The US probably thinks that it can just wait out the Russians:
1) Liquid assets in their NWF are depleted and can only be used to fund Russia's budget deficit for approximately one year.
2) The recent drop in the price of Ural crude will reduce the ability of Russia to fund the military while keeping domestic expenditure intact. The FT article I linked estimates a 2.5% decrease in oil revenue from this, which is significant, but not catastrophic.
3) The rate of Russian advances have slowed in the past few months.
4) It's relatively cheap for the West to fund Ukraine with their economies intact, while Russia suffers.
Meanwhile, the Russians likely want to wait out the US:
1) Any land they take from Ukraine will almost certainly be ceded to them permanently in a US-negotiated deal, so a big push this year makes sense.
2) Recruitment rates in the Russian military are increasing, at a time when many western analysts forecasted a decrease. This is likely due to the government having to increase the financial incentives for joining, but it's having the desired effect.
3) Ukraine have a manpower issue that isn't going away. Ukraine's strength is in unmanned systems but that can only do so much.

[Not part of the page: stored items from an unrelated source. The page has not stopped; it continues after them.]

(** [lift] takes out a call and its return; [unlift] undoes it. *)
Lemma lift_ok h A a c B r C nc :
  linked h (A ++ a :: c :: B ++ r :: C) → h !! c = Some nc → nc.(match_) = Some r →
  ∃ h', lift c h = Some h' ∧ linked h' (A ++ a :: B ++ C) ∧ unlift c h' = Some h ∧
    static h' = static h ∧ h !! c = Some nc ∧ nc.(next) = head (B ++ r :: C).
Proof.
  intros Hl Hc Hm.
  destruct (unlink_ok h A a c (B ++ r :: C) Hl) as (h1 & Hu1 & Hl1 & Hc1 & Hr1 & Hs1).
  assert (nc.(next) = head (B ++ r :: C)) as Hn.
  { destruct (linked_node h (A ++ [a]) c (B ++ r :: C)) as (nd & Hnd & Hn & _);
      [by rewrite <- app_assoc|congruence]. }
  assert (nc.(next) ≠ None) as Hnn by (rewrite Hn; by destruct B).
  assert (∃ A' a', A ++ a :: B = A' ++ [a']) as (A' & a' & HA').
  { destruct (exists_last (l := A ++ a :: B)) as (A' & a' & ->); [by destruct A|by eauto]. }
  assert (A ++ a :: B ++ r :: C = A' ++ a' :: r :: C) as HL.
  { change (a :: B ++ r :: C) with ((a :: B) ++ r :: C). rewrite app_assoc, HA'. by rewrite <- app_assoc. }
  rewrite HL in Hl1.
  destruct (unlink_ok h1 A' a' r C Hl1) as (h2 & Hu2 & Hl2 & _ & Hr2 & Hs2).
  rewrite Hc in Hc1. exists h2. split; [|split; [|split; [|split; [congruence|done]]]].
  - by rewrite (lift_unlink h h1 c nc r).
  - replace (A ++ a :: B ++ C) with (A' ++ a' :: C); [done|].
    change (a :: B ++ C) with ((a :: B) ++ C). rewrite app_assoc, HA'. by rewrite <- app_assoc.
  - destruct (static_lookup h1 h2 c nc Hs2 Hc1) as (n2 & Hc2 & _ & Hm2 & _).
    apply (relink_unlift h2 h1 h c n2 nc r); congruence.
Qed.

(** *** Building the list *)

Lemma insertBefore_new h L p n root :
  h !! p = Some n → n.(next) = None → n.(prev) = None → p ∉ L → root = head L →
  linked h L →
  ∃ h', insertBefore p root h = Some h' ∧ linked h' (p :: L) ∧ static h' = static h.
Proof.
  intros Hp Hn Hpr HpL -> [Hnd Hl]. destruct L as [|q L]; cbn [head insertBefore].
  - exists h. split; [done|]. split; [|done]. split; [by constructor; [|constructor]|].
    intros X x Y Heq. destruct X as [|? [|]]; simplify_eq/=. by exists n.
  - destruct (Hl [] q L eq_refl) as (nq & Hq & Hnq & Hpq). cbn in Hpq.
    assert (q ≠ p) as Hqp by set_solver. rewrite Hq. cbn [mbind option_bind].
    set (h1 := <[q := nq <| prev := Some p |>]> h).
    assert (h1 !! p = Some n) as Hp1 by (unfold h1; by rewrite list_lookup_insert_ne).
    set (h2 := <[p := n <| next := Some q |>]> h1).
    assert (h1 !! q = Some (nq <| prev := Some p |>)) as Hq1.
    { unfold h1. apply list_lookup_insert_eq. by eapply lookup_lt_Some. }
    exists h2. split; [|split].
    + unfold set_prev, set_next. cbn [mbind option_bind]. rewrite Hpq, Hq.
      cbn [mbind option_bind]. fold h1. rewrite Hp1. by cbn [mbind option_bind].
    + split; [by constructor|]. intros X x Y Heq. destruct X as [|p' X]; injection Heq as <- Heq.
      * exists (n <| next := Some q |>). subst Y. split; [|done]. unfold h2.
        apply list_lookup_insert_eq. by eapply lookup_lt_Some.
      * assert (x ≠ p) as Hxp by (intros ->; rewrite Heq in HpL; set_solver).
        destruct (Hl X x Y Heq) as (nd & Hx & Hxn & Hxp'). unfold h2.
        rewrite list_lookup_insert_ne by done. destruct X as [|q' X]; injection Heq as <- Heq.
        -- exists (nq <| prev := Some p |>). rewrite Hq in Hx. injection Hx as <-. done.
        -- exists nd. split; [|done]. unfold h1. rewrite list_lookup_insert_ne; [done|].
           intros ->. apply NoDup_cons in Hnd as [Hnd _]. set_solver.
    + unfold h2, h1. rewrite (static_insert _ p n) by done. by eapply static_insert.
Qed.

Lemma linked_alloc h L nd : linked h L → linked (h ++ [nd]) L.
Proof.
  intros [Hnd Hl]. split; [done|]. intros X q Y Heq. destruct (Hl X q Y Heq) as (n & Hq & ?).
  exists n. split; [|done]. by apply lookup_app_l_Some.
Qed.

Lemma linked_bound h L p : linked h L → p ∈ L → (p < List.length h)%nat.
Proof.
  intros [_ Hl] (X & Y & ->)%list_elem_of_split. destruct (Hl X p Y eq_refl) as (n & Hp & _).
  by eapply lookup_lt_Some.
Qed.
End list.

(** ** The list of a history *)

Section history.
Context {In Out : Type}.
Local Abbreviation node := (@PorcChecker.node In Out).
Local Abbreviation entry := (entry.t In Out).
Implicit Types (h : list node) (E : list entry) (full : list (nat * entry)).

(** What the search reads of the node of an entry, in the list [full]. *)
Record node_ok full (nd : node) (e : entry) : Prop := {
  no_value : nd.(nvalue) = Some e.(val);
  no_id : nd.(nid) = e.(id);
  no_match : if e.(kind) then nd.(match_) = None
    else ∃ q r, nd.(match_) = Some q ∧ (q, r) ∈ full ∧ is_return r ∧ r.(id) = e.(id)
}.

Definition nodes_ok full h : Prop :=
  ∀ p e, (p, e) ∈ full → ∃ nd, h !! p = Some nd ∧ node_ok full nd e.

Lemma node_ok_static full (nd nd' : node) e :
  nd'.(nvalue) = nd.(nvalue) → nd'.(match_) = nd.(match_) → nd'.(nid) = nd.(nid) →
  node_ok full nd e → node_ok full nd' e.
Proof.
  intros H1 H2 H3 [Hv Hi Hm]. split; [congruence..|]. by rewrite H2.
Qed.

Lemma nodes_ok_static full h h' : static h' = static h → nodes_ok full h → nodes_ok full h'.
Proof.
  intros Hs Hn p e Hpe. destruct (Hn p e Hpe) as (nd & Hp & Hnd).
  destruct (static_lookup h h' p nd Hs Hp) as (nd' & Hp' & ? & ? & ?).
  exists nd'. split; [done|]. by eapply node_ok_static.
Qed.

Lemma nodes_ok_mono full full' (e : entry) nd :
  (∀ x, x ∈ full → x ∈ full') → node_ok full nd e → node_ok full' nd e.
Proof.
  intros Hsub [Hv Hi Hm]. split; [done..|]. destruct (kind e); [done|].
  destruct Hm as (q & r & Hq & Hin & Hr). exists q, r. auto.
Qed.

(** The return of every call comes later. *)
Definition later E : Prop :=
  ∀ X c Y, E = X ++ c :: Y → is_call c → ∃ r, r ∈ Y ∧ is_return r ∧ r.(id) = c.(id).

Lemma later_cons e E : later (e :: E) → later E.
Proof. intros Hl X c Y ->. by apply (Hl (e :: X)). Qed.

Lemma matched_later E : matched E → later E.
Proof.
  intros HE X c Y Heq Hc.
  destruct (m_call _ HE c ltac:(subst; set_solver) Hc) as (r & Hr & Hid & Hp).
  exists r. split; [|done]. subst E.
  pose proof (matched_NoDup _ HE) as Hnd. pose proof (precedes_elem _ _ _ Hp) as [_ Hin].
  apply elem_of_app in Hin as [Hin|Hin].
  - exfalso. eapply precedes_asym; [exact Hnd|exact Hp|].
    apply list_elem_of_split in Hin as (X1 & X2 & ->).
    exists X1, X2, Y. by rewrite <- app_assoc.
  - apply elem_of_cons in Hin as [->|?]; [|done]. by destruct (call_not_return c c).
Qed.

(** The state of [link_entries]: the list, its nodes, and the map of the returns. *)
Record links full h (m : gmap Z nat) (root : option nat) : Prop := {
  lk_linked : linked h full.*1;
  lk_root : root = head full.*1;
  lk_nodes : nodes_ok full h;
  lk_map : ∀ i p, m !! i = Some p → ∃ r, (p, r) ∈ full ∧ is_return r ∧ r.(id) = i;
  lk_dom : ∀ p r, (p, r) ∈ full → is_return r → is_Some (m !! r.(id))
}.

Lemma link_node full h m root e nd :
  links full h m root →
  nd.(nvalue) = Some e.(val) → nd.(nid) = e.(id) → nd.(next) = None → nd.(prev) = None →
  node_ok ((List.length h, e) :: full) nd e →
  ∃ h', insertBefore (List.length h) root (h ++ [nd]) = Some h' ∧
    List.length h' = S (List.length h) ∧
    linked h' ((List.length h, e) :: full).*1 ∧ nodes_ok ((List.length h, e) :: full) h'.
Proof.
  intros [Hl Hroot Hn Hm Hd] Hv Hi Hnx Hpv Hnd.
  assert (List.length h ∉ full.*1) as Hfresh.
  { intros Hin. pose proof (linked_bound h _ _ Hl Hin). lia. }
  destruct (insertBefore_new (h ++ [nd]) full.*1 (List.length h) nd root) as (h' & Hins & Hl' & Hs);
    [by apply list_lookup_middle|done..|by apply linked_alloc|].
  exists h'. split; [done|]. split; [|split; [done|]].
  - assert (List.length (static h') = List.length (static (h ++ [nd]))) as Hlen by by rewrite Hs.
    unfold static in Hlen. rewrite !length_fmap, length_app in Hlen. cbn in Hlen. lia.
  - apply (nodes_ok_static _ (h ++ [nd])); [done|]. intros p e' [Heq|Hin]%elem_of_cons.
    + injection Heq as -> ->. exists nd. split; [by apply list_lookup_middle|done].
    + destruct (Hn p e' Hin) as (nd' & Hp & Hok). exists nd'. split; [by apply lookup_app_l_Some|].
      eapply nodes_ok_mono; [|exact Hok]. intros. by right.
Qed.

Lemma link_entries_ok E :
  later E →
  ∃ full h m root, link_entries E = Some (h, m, root) ∧ full.*2 = E ∧
    List.length h = List.length E ∧ links full h m root.
Proof.
  intros Hl. induction E as [|e E IH].
  - exists [], [], ∅, None. split; [done|]. split; [done|]. split; [done|]. split.
    + split; [constructor|]. intros X q Y Heq. by destruct X.
    + done.
    + intros p e Hin. by apply elem_of_nil in Hin.
    + intros i p Hm. by rewrite lookup_empty in Hm.
    + intros p r Hin. by apply elem_of_nil in Hin.
  - destruct (IH (later_cons e E Hl)) as (full & h & m & root & Heq & HE & Hlen & Hlk).
    cbn [link_entries]. rewrite Heq. cbn [mbind option_bind]. unfold link_entry.
    pose proof Hlk as [_ _ _ Hm Hd]. destruct (kind e) eqn:Hk.
    + destruct (link_node full h m root e (mkNode (Some (val e)) None (id e) None None) Hlk)
        as (h' & Hins & Hlen' & Hl' & Hn'); [done..| |].
      { split; [done..|]. by rewrite Hk. }
      rewrite Hins. cbn [mbind option_bind].
      exists ((List.length h, e) :: full), h', (<[id e := List.length h]> m), (Some (List.length h)).
      split; [done|]. split; [cbn; by rewrite HE|]. split; [cbn; lia|]. split; [done..| |].
      * intros i p Hi. destruct (decide (i = id e)) as [->|Hne].
        -- rewrite lookup_insert_eq in Hi. injection Hi as <-. exists e. split; [by left|done].
        -- rewrite lookup_insert_ne in Hi by done. destruct (Hm i p Hi) as (r & Hin & Hr).
           exists r. split; [by right|done].
      * intros p r [Hpr|Hin]%elem_of_cons Hr.
        -- injection Hpr as -> ->. by rewrite lookup_insert_eq.
        -- destruct (decide (id r = id e)) as [->|Hne]; [by rewrite lookup_insert_eq|].
           rewrite lookup_insert_ne by done. by eapply Hd.
    + destruct (Hl [] e E eq_refl Hk) as (r & Hr & Hret & Hid).
      rewrite <- HE in Hr. apply list_elem_of_fmap in Hr as ([q r'] & -> & Hin). cbn in *.
      destruct (Hd q r' Hin Hret) as [q' Hq']. rewrite Hid in Hq'.
      destruct (Hm _ _ Hq') as (r & Hin' & Hret' & Hid').
      destruct (link_node full h m root e (mkNode (Some (val e)) (m !! id e) (id e) None None) Hlk)
        as (h' & Hins & Hlen' & Hl' & Hn'); [done..| |].
      { split; [done..|]. rewrite Hk. exists q', r. split; [done|]. split; [by right|done]. }
      rewrite Hins. cbn [mbind option_bind].
      exists ((List.length h, e) :: full), h', m, (Some (List.length h)).
      split; [done|]. split; [cbn; by rewrite HE|]. split; [cbn; lia|]. split; [done..| |].
      * intros i p Hi. destruct (Hm i p Hi) as (r2 & ? & ?). exists r2. split; [by right|done].
      * intros p r2 [Hpr|Hin2]%elem_of_cons Hr2; [|by eapply Hd].
        injection Hpr as -> ->. unfold is_return in Hr2. congruence.
Qed.
End history.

If those truly are the assumptions by the two sides, I gotta say that the Russian assumptions sound far more robust than the American ones.
Ye similar to the Israeli thread I am losing a bit of time responding to posts like this. This has all been said and argued before.
Totally fine by me. But let's pick one single point: do you really think the Russians would be willing to split the minerals and rare earths plundered from Ukrainian soil equally with the US? No fucking way.